YOUR GOAL: Start at the line with "destruct (covers (Some" in the records below, stop at the line with "all: try (apply", and return every line in that span exactly, the two end lines included.

[Recorded data]
▬▬▬

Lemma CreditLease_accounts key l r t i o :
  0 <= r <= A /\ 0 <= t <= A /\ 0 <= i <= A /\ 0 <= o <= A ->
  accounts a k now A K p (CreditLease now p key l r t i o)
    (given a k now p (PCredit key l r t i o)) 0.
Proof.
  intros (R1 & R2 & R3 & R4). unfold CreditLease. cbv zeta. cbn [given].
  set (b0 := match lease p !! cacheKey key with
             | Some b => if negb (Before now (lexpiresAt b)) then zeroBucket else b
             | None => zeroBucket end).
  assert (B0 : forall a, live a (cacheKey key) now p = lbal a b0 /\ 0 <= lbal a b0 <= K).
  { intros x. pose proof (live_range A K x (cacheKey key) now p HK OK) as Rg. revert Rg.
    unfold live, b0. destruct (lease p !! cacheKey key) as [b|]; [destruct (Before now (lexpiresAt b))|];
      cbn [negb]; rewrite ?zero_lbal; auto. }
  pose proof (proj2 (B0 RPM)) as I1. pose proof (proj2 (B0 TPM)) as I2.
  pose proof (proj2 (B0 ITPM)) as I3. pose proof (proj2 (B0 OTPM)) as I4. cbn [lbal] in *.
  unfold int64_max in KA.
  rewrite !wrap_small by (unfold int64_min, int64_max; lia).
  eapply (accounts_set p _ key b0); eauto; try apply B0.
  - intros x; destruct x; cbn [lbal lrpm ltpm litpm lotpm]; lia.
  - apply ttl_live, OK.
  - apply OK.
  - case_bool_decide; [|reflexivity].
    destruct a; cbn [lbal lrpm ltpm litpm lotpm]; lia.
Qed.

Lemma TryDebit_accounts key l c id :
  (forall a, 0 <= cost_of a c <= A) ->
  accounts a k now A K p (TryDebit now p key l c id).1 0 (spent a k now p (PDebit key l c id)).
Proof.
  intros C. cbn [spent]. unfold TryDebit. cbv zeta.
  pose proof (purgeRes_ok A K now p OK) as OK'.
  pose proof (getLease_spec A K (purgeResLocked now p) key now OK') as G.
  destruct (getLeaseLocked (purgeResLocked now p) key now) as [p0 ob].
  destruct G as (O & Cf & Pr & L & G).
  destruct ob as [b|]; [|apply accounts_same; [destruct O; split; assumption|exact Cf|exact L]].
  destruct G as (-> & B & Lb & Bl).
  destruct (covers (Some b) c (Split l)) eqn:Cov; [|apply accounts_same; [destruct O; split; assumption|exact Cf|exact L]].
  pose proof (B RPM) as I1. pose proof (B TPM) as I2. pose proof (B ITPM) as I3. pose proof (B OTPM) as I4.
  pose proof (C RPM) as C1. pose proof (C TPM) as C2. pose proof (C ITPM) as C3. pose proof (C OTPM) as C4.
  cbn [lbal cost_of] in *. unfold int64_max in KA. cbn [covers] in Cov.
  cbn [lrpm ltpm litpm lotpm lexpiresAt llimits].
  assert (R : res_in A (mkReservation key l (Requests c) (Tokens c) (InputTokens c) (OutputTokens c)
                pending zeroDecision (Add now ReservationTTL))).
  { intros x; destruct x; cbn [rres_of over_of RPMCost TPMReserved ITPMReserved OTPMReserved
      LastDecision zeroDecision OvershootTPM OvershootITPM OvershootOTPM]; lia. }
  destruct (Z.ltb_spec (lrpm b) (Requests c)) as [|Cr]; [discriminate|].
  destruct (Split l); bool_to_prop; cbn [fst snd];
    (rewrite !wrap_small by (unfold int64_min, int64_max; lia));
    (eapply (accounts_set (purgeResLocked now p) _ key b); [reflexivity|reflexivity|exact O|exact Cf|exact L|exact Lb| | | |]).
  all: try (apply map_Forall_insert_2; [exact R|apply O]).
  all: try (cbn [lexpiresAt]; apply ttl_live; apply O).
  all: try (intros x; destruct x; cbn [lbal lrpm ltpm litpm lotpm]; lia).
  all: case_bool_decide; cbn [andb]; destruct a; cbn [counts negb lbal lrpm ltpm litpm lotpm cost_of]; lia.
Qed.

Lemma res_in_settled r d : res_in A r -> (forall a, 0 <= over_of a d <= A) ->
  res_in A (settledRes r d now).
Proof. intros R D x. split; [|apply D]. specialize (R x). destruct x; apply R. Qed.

▬▬▬

ANSWER TO THIS PROBLEM:
  destruct (covers (Some b) c (Split l)) eqn:Cov; [|apply accounts_same; [destruct O; split; assumption|exact Cf|exact L]].
  pose proof (B RPM) as I1. pose proof (B TPM) as I2. pose proof (B ITPM) as I3. pose proof (B OTPM) as I4.
  pose proof (C RPM) as C1. pose proof (C TPM) as C2. pose proof (C ITPM) as C3. pose proof (C OTPM) as C4.
  cbn [lbal cost_of] in *. unfold int64_max in KA. cbn [covers] in Cov.
  cbn [lrpm ltpm litpm lotpm lexpiresAt llimits].
  assert (R : res_in A (mkReservation key l (Requests c) (Tokens c) (InputTokens c) (OutputTokens c)
                pending zeroDecision (Add now ReservationTTL))).
  { intros x; destruct x; cbn [rres_of over_of RPMCost TPMReserved ITPMReserved OTPMReserved
      LastDecision zeroDecision OvershootTPM OvershootITPM OvershootOTPM]; lia. }
  destruct (Z.ltb_spec (lrpm b) (Requests c)) as [|Cr]; [discriminate|].
  destruct (Split l); bool_to_prop; cbn [fst snd];
    (rewrite !wrap_small by (unfold int64_min, int64_max; lia));
    (eapply (accounts_set (purgeResLocked now p) _ key b); [reflexivity|reflexivity|exact O|exact Cf|exact L|exact Lb| | | |]).
  all: try (apply map_Forall_insert_2; [exact R|apply O]).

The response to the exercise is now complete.